目次

  1. 「人間の経済的な意思決定(行動)」について
  2. 人は無意識に「お金に色をつけている」
  3. 人は「将来の価値」を割り引いて考えてしまう
  4. 必要のない商品を購入させるテクニック
  5. 「ナッジ」がより高い効果を得られる

「人間の経済的な意思決定(行動)」について

2017年ノーベル賞経済学賞を受賞した、シカゴ大学経営大学院のリチャード・セイラー教授は行動経済学の権威であり、私たちに「お金とどう向き合うべきか」についてさまざまな気づきを与えてくれている。

同教授は「人間の経済的な意思決定(行動)」について心理学的な側面からアプローチしたことでも知られており、なぜ「人は常に合理的に行動できるとは限らない」のか。その理由を分かりやすく解明し、ひとり一人の経済行動が社会全体(市場)にどのように影響を及ぼすかを示した。

人は無意識に「お金に色をつけている」

同教授の研究成果の一つである「メンタルアカウンティング」は、「心の家計簿」とも呼ばれている。例えば、一着2万円のスーツを購入する際に「30円の価格差」は大した金額に感じないのに、1本100円のボールペンを買うときの「30円の差」は大きな金額に感じてしまう。いずれも30円であることに変わりないのに、人は無意識に心の中で「お金に色をつけている」ためにこうした差異が生じる。これが、すなわち「心の家計簿(メンタルアカウンティング)」である。

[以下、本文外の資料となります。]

Lemma fdiv_zero_zero (a b : float) : a == 0 -> b == 0 -> fdiv a b = NaN.
Proof.
  intros Ha Hb. unfold fdiv.
  apply Qeq_bool_iff in Hb. rewrite Hb.
  apply Qeq_alt in Ha. now rewrite Ha.
Qed.


Lemma xgt_finite (q t : float) : xgt (Finite q) t = false <-> q <= t.
Proof. simpl. unfold fgt. apply flt_false. Qed.



End NumFacts.

(** ** Intersection over union *)

Module IouFacts.

Import PlateDetection Spec Samples NumFacts.
Local Open Scope Q_scope.






(** Past the guard of line 62 the intersection rectangle lies inside
    both boxes. *)
Lemma past_guard (a b : Detection) :
  let x1 := std_max (x a) (x b) in
  let y1 := std_max (y a) (y b) in
  let x2 := std_min (x a + width a) (x b + width b) in
  let y2 := std_min (y a + height a) (y b + height b) in
  flt x2 x1 || flt y2 y1 = false ->
  (0 <= x2 - x1 /\ x2 - x1 <= width a /\ x2 - x1 <= width b) /\
  (0 <= y2 - y1 /\ y2 - y1 <= height a /\ y2 - y1 <= height b).
Proof.
  intros x1 y1 x2 y2 G.
  apply orb_false_iff in G. destruct G as [Gx Gy].
  apply flt_false in Gx. apply flt_false in Gy.
  subst x1 y1 x2 y2.
  destruct (std_max_cases (x a) (x b)) as [[? Ex1] | [? Ex1]];
    destruct (std_min_cases (x a + width a) (x b + width b)) as [[? Ex2] | [? Ex2]];
    rewrite Ex1, Ex2 in *;
    destruct (std_max_cases (y a) (y b)) as [[? Ey1] | [? Ey1]];
    destruct (std_min_cases (y a + height a) (y b + height b)) as [[? Ey2] | [? Ey2]];
    rewrite Ey1, Ey2 in *; repeat split; lra.
Qed.

(** [compute_iou] returns a number between 0 and 1, or NaN; NaN only
    for two boxes of area zero. *)
Lemma compute_iou_range (a b : Detection) :
  (exists q, compute_iou a b = Finite q /\ 0 <= q /\ q <= 1) \/
  (compute_iou a b = NaN /\ area a == 0 /\ area b == 0).
Proof.
  unfold compute_iou, area. cbv zeta.
  pose proof (past_guard a b) as P. cbv zeta in P.
  destruct (flt _ _ || flt _ _) eqn:G.
  - left. exists 0. repeat split; lra.
  - specialize (P eq_refl).
    set (dx := std_min (x a + width a) (x b + width b) - std_max (x a) (x b)) in *.
    set (dy := std_min (y a + height a) (y b + height b) - std_max (y a) (y b)) in *.
    destruct P as [(Hx0 & Hxa & Hxb) (Hy0 & Hya & Hyb)].
    assert (Hi0 : 0 <= dx * dy) by nra.
    assert (Hia : dx * dy <= width a * height a) by nra.
    assert (Hib : dx * dy <= width b * height b) by nra.
    destruct (Qeq_dec (width a * height a + width b * height b - dx * dy) 0) as [U | U].
    + right. rewrite fdiv_zero_zero; [| lra | exact U].
      repeat split; lra.
    + left. rewrite (fdiv_finite _ U). eexists. split; [reflexivity |].
      assert (Upos : 0 < width a * height a + width b * height b - dx * dy) by lra.
      split.
      * apply Qle_shift_div_l; [exact Upos | lra].
      * apply Qle_shift_div_r; [exact Upos | lra].
Qed.
(** The backend is not running on the host where only the gateway is up:
    its stop succeeds without a call. *)
Lemma stop_service_by_port_confirmed_witness :
  (value (find_process_by_port Host.os 8081 Host.gateway_up) = None
   /\ calls (events (stop_service_by_port Host.os 8081 "Chaos Backend"
                       Host.gateway_up)) = [])
  \/ exists pid before timeout,
       value (find_process_by_port Host.os 8081 Host.gateway_up) = Some pid
       /\ calls (events (stop_service_by_port Host.os 8081 "Chaos Backend"
                           Host.gateway_up))
          = before ++ [EvWait pid timeout (Ok tt)].
Proof.
  apply (stop_service_by_port_confirmed Host.os 8081 "Chaos Backend"
           Host.gateway_up).
  vm_compute. reflexivity.
Defined.

(** A quick deployment asked for a service that does not exist: exit
    status 1, nothing done. *)
Lemma main_refuses_before_acting_witness :
  main Host.os lower_ascii ["simple_deploy.py"; "QUICK"; "bogus"] Host.installed
  = (1, [], Host.installed).
Proof.
  apply (main_refuses_before_acting Host.os lower_ascii
           "simple_deploy.py" "QUICK" ["bogus"] Host.installed).
  - vm_compute. discriminate.
  - left. vm_compute. reflexivity.
Defined.

(** The status command and a quick deployment of the gateway on the
    installed host both exit with 0. *)
Lemma main_exit_status_witness :
  dvalue (main Host.os lower_ascii ["simple_deploy.py"; "Status"] Host.installed) = 0
  /\ dvalue (main Host.os lower_ascii ["simple_deploy.py"; "quick"; "api-gateway"]
               Host.installed) = 0.
Proof.
  split.
  - apply (proj2 (proj2 (proj2
      (main_exit_status Host.os lower_ascii "simple_deploy.py" "Status" []
         [] Host.installed)))); vm_compute; reflexivity.
  - apply (proj1 (proj2
      (main_exit_status Host.os lower_ascii "simple_deploy.py" "quick"
         ["api-gateway"] [] Host.installed))); vm_compute; reflexivity.
Defined.

(** A quick deployment on a fresh checkout fails at the configuration
    stage and never probes health. *)
Lemma deploy_all_failure_ends_there_witness :
  Forall (fun e => is_health_request e = false)
    (events (deploy_all Host.os true (Some ["api-gateway"]) Host.fresh_checkout)).
Proof.
  apply (deploy_all_failure_ends_there Host.os true (Some ["api-gateway"])
           Host.fresh_checkout).
  vm_compute. reflexivity.
Defined.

「一生懸命働いて稼いだお金は大切に使うのに、あぶく銭は無駄遣いしてしまう」「旅先ではつい財布の紐が緩んでしまう」そんな行動もメンタルアカウンティングが作用しているためと考えられる。なぜ、人は常に合理的に行動できるとは限らないのか? その理由の一つが「お金に色をつけている」からと考えられている。